Berdasarkan uraian yang dipaparkan dalam latar belakang maka pokok persoalan
terumuskan sebagai berikut :
1) Bagaimana profil keluarga yang mendapatkan pendekatan kedokteran komunitas?
2) Bagaimana status kesehatan setiap anggota keluarga?
3) Bagaimana cara menanggulangi masalah kesehatan yang terjadi pada keluarga
tersebut?
1.3. Tujuan
Tujuan dilakukan kegiatan ini ialah :
1) Mengetahui peran anggota keluarga yang lain dalam mendukung salah sorang
anggota keluarga yang sedang sakit.
2) Mengetahui faktor-faktor dalam keluarga yang turut mempengaruhi penyakit
yang dialami salah satu anggota keluarga.
3) Memberi informasi kepada keluarga tentang penyakit yang dialami salah satu
anggota kelurga dan bagaimana peran anggota kelurga lainnya dalam mendukung
pengobatan terhadap anggota keluraga yang sakit dan pencegahan agar penyakit
yang sama tidak terjadi pada anggota keluraga yang lain.

1.4. Manfaat
Manfaat yang diharapkan dapat diperoleh dari kegiatan ini ialah :

1) Bagi Anggota Keluarga yang Sakit


Kiranya melalui kegiatan ini, anggota keluraga yang sakit dapat mengetahui
tentang sakitnya mulai dari gejala sampai cara pengobatannya.
2) Bagi Seluruh anggota Keluarga
Hasil dari kegiatan ini diharapkan dapat memberi banyak informasi pada seluruh
anggota keluarga untuk terus memberi dukungan pada anggota yang sakit demi
kelancaran pengobatan.
3) Bagi Tenaga Kesehatan
Kegiatan ini diharapkan memberi informasi bagi tenaga kesehatan untuk terus
meningkatkan kegiatan home visite dalam rangka meningkatklan prevalensi
kesehatan keluraga.

BAB II
TINJAUAN PUSTAKA
3

2.1. Defenisi
Menurut American Diabetes Association (ADA) tahun 2010, Diabetes melitus
merupakan suatu kelompok penyakit metabolik dengan karakteristik hiperglikemia yang
terjadi karena kelainan sekresi insulin, kerja insulin, atau keduanya.

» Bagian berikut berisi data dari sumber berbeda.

(** The calls of save_result during a turn, by their label.  (What a call
    writes is up to fopen, lines 405-423: the record, or nothing but an
    error line when the file cannot be opened.) *)
Definition save_result_calls {D} (out : list (Output D)) : list string :=
  flat_map (fun o => match o with
                     | SaveResult _ label => [label]
                     | _ => []
                     end) out.

(** The two numbers display_status prints in Delta V mode (lines 330-331). *)
Definition status_delta_h {D} {ops : DoubleOps D} (s : GameState D) : D :=
  d_sub (vel_h s) (prev_vel_h s).

Definition status_delta_v {D} {ops : DoubleOps D} (s : GameState D) : D :=
  d_sub (vel_v s) (prev_vel_v s).

(** ** The start of the program *)

(** The loop of [main] over argv[1..] (lines 56-65), from the display flag so
    far: [None] is the [return 0] after the help text, [Some flag] the
    value of config.display_delta_v the program goes on with. *)
Fixpoint parse_args (args : list string) (flag : Z) : option Z :=
  match args with
  | [] => Some flag
  | a :: rest =>
      if (a =? "--delta-v")%string || (a =? "-d")%string then
        parse_args rest 1
      else if (a =? "--help")%string || (a =? "-h")%string then None
      else parse_args rest flag
  end.

Definition is_delta_v_flag (a : string) : Prop :=
  a = "--delta-v"%string \/ a = "-d"%string.

Definition is_help_flag (a : string) : Prop :=
  a = "--help"%string \/ a = "-h"%string.

(** rand() returns a value between 0 and RAND_MAX. *)
Definition rng_nonneg (g : Rng) : Prop := forall n, (0 <= g n)%Z.

(** The generator after [k] calls of rand(). *)
Definition rng_skip (k : nat) (g : Rng) : Rng := fun n => g (k + n)%nat.

(** The nine commands of the main loop, upper case. *)
Definition known_command (c : ascii) : bool :=
  existsb (Ascii.eqb c) ["V"; "C"; "Q"; "W"; "S"; "R"; "Y"; "Z"; "X"]%char.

Angka kejadian diabetes
melitus didunia mencapai 171 juta orang pada tahun 2000 dan ini diprediksikan meningkat
menjadi 366 juta oleh 2030. (4)(5)
Diabetes adalah suatu kondisi terutama didefinisikan oleh tingkat hiperglikemia yang
menimbulkan risiko kerusakan mikrovaskuler (retinopati, nefropati, dan neuropati). Hal ini
terkait dengan berkurangnya harapan hidup, morbiditas yang signifikan karena terkait
komplikasi mikrovaskuler, peningkatan risiko Komplikasi makrovaskuler (penyakit jantung
iskemik, stroke dan penyakit vaskular perifer. American Diabetes Association (ADA)
memperkirakan biaya nasional diabetes di Amerika Serikat tahun 2002 menjadi US $ 132
miliar, meningkat menjadi US $ 192 miliar di 2020. (5)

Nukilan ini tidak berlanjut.